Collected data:
§

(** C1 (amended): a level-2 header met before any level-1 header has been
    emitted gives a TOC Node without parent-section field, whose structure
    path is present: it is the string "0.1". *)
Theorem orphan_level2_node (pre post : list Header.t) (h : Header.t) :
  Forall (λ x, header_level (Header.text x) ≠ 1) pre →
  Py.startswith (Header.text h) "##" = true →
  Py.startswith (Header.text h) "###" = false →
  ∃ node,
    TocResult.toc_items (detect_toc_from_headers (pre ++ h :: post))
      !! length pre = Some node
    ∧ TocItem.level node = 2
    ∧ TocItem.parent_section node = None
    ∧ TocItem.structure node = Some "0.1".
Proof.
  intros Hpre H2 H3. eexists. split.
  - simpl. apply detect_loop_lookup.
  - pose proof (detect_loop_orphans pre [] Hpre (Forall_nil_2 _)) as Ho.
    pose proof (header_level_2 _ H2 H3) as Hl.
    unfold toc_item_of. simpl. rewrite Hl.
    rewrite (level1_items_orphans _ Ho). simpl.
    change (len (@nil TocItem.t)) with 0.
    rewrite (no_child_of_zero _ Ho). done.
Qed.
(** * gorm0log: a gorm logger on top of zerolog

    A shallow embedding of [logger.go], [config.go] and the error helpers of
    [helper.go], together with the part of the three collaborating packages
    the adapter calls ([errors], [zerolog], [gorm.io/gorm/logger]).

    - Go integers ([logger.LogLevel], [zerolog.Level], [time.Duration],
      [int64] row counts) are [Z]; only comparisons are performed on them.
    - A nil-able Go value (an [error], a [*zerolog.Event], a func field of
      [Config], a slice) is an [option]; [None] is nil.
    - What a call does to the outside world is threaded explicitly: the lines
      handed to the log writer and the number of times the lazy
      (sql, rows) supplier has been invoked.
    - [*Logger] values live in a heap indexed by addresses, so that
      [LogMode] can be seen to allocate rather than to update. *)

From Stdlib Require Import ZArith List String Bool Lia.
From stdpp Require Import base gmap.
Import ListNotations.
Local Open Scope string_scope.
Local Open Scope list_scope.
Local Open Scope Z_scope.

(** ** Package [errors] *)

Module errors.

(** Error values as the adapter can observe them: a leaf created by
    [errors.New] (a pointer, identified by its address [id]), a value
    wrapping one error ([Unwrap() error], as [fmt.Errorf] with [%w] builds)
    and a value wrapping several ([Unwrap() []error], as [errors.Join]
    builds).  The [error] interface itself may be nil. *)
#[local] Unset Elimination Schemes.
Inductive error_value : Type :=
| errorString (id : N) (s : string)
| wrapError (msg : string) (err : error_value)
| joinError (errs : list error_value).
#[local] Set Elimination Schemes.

§

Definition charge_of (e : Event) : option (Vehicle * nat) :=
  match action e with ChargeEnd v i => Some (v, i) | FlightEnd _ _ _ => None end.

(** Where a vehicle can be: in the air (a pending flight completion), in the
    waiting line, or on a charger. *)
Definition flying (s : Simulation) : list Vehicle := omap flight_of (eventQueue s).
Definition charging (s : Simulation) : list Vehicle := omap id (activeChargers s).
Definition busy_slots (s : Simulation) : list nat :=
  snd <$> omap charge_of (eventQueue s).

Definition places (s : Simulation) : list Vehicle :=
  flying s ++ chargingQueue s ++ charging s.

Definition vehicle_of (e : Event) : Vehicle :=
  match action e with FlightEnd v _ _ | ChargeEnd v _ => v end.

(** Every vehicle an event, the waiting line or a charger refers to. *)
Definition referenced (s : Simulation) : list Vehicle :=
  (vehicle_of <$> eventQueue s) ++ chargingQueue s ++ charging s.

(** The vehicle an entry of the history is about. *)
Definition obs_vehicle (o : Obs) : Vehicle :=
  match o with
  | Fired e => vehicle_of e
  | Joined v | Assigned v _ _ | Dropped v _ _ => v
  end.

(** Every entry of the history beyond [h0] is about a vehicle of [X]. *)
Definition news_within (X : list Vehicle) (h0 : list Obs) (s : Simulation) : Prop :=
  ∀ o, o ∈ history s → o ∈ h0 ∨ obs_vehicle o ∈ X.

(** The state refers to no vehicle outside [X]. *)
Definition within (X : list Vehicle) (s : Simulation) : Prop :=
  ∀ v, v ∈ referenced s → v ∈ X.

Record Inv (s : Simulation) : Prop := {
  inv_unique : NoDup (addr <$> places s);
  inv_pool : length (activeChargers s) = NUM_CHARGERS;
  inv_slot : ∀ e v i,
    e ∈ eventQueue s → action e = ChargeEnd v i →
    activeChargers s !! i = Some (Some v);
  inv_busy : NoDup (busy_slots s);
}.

§

All that is wanted is the stretch of lines above from the one containing "(** C1 (amended): a" through the one containing "From stdpp Require Import base gmap.", duplicated exactly.

Task answer:
(** C1 (amended): a level-2 header met before any level-1 header has been
    emitted gives a TOC Node without parent-section field, whose structure
    path is present: it is the string "0.1". *)
Theorem orphan_level2_node (pre post : list Header.t) (h : Header.t) :
  Forall (λ x, header_level (Header.text x) ≠ 1) pre →
  Py.startswith (Header.text h) "##" = true →
  Py.startswith (Header.text h) "###" = false →
  ∃ node,
    TocResult.toc_items (detect_toc_from_headers (pre ++ h :: post))
      !! length pre = Some node
    ∧ TocItem.level node = 2
    ∧ TocItem.parent_section node = None
    ∧ TocItem.structure node = Some "0.1".
Proof.
  intros Hpre H2 H3. eexists. split.
  - simpl. apply detect_loop_lookup.
  - pose proof (detect_loop_orphans pre [] Hpre (Forall_nil_2 _)) as Ho.
    pose proof (header_level_2 _ H2 H3) as Hl.
    unfold toc_item_of. simpl. rewrite Hl.
    rewrite (level1_items_orphans _ Ho). simpl.
    change (len (@nil TocItem.t)) with 0.
    rewrite (no_child_of_zero _ Ho). done.
Qed.
(** * gorm0log: a gorm logger on top of zerolog

    A shallow embedding of [logger.go], [config.go] and the error helpers of
    [helper.go], together with the part of the three collaborating packages
    the adapter calls ([errors], [zerolog], [gorm.io/gorm/logger]).

    - Go integers ([logger.LogLevel], [zerolog.Level], [time.Duration],
      [int64] row counts) are [Z]; only comparisons are performed on them.
    - A nil-able Go value (an [error], a [*zerolog.Event], a func field of
      [Config], a slice) is an [option]; [None] is nil.
    - What a call does to the outside world is threaded explicitly: the lines
      handed to the log writer and the number of times the lazy
      (sql, rows) supplier has been invoked.
    - [*Logger] values live in a heap indexed by addresses, so that
      [LogMode] can be seen to allocate rather than to update. *)

From Stdlib Require Import ZArith List String Bool Lia.
From stdpp Require Import base gmap.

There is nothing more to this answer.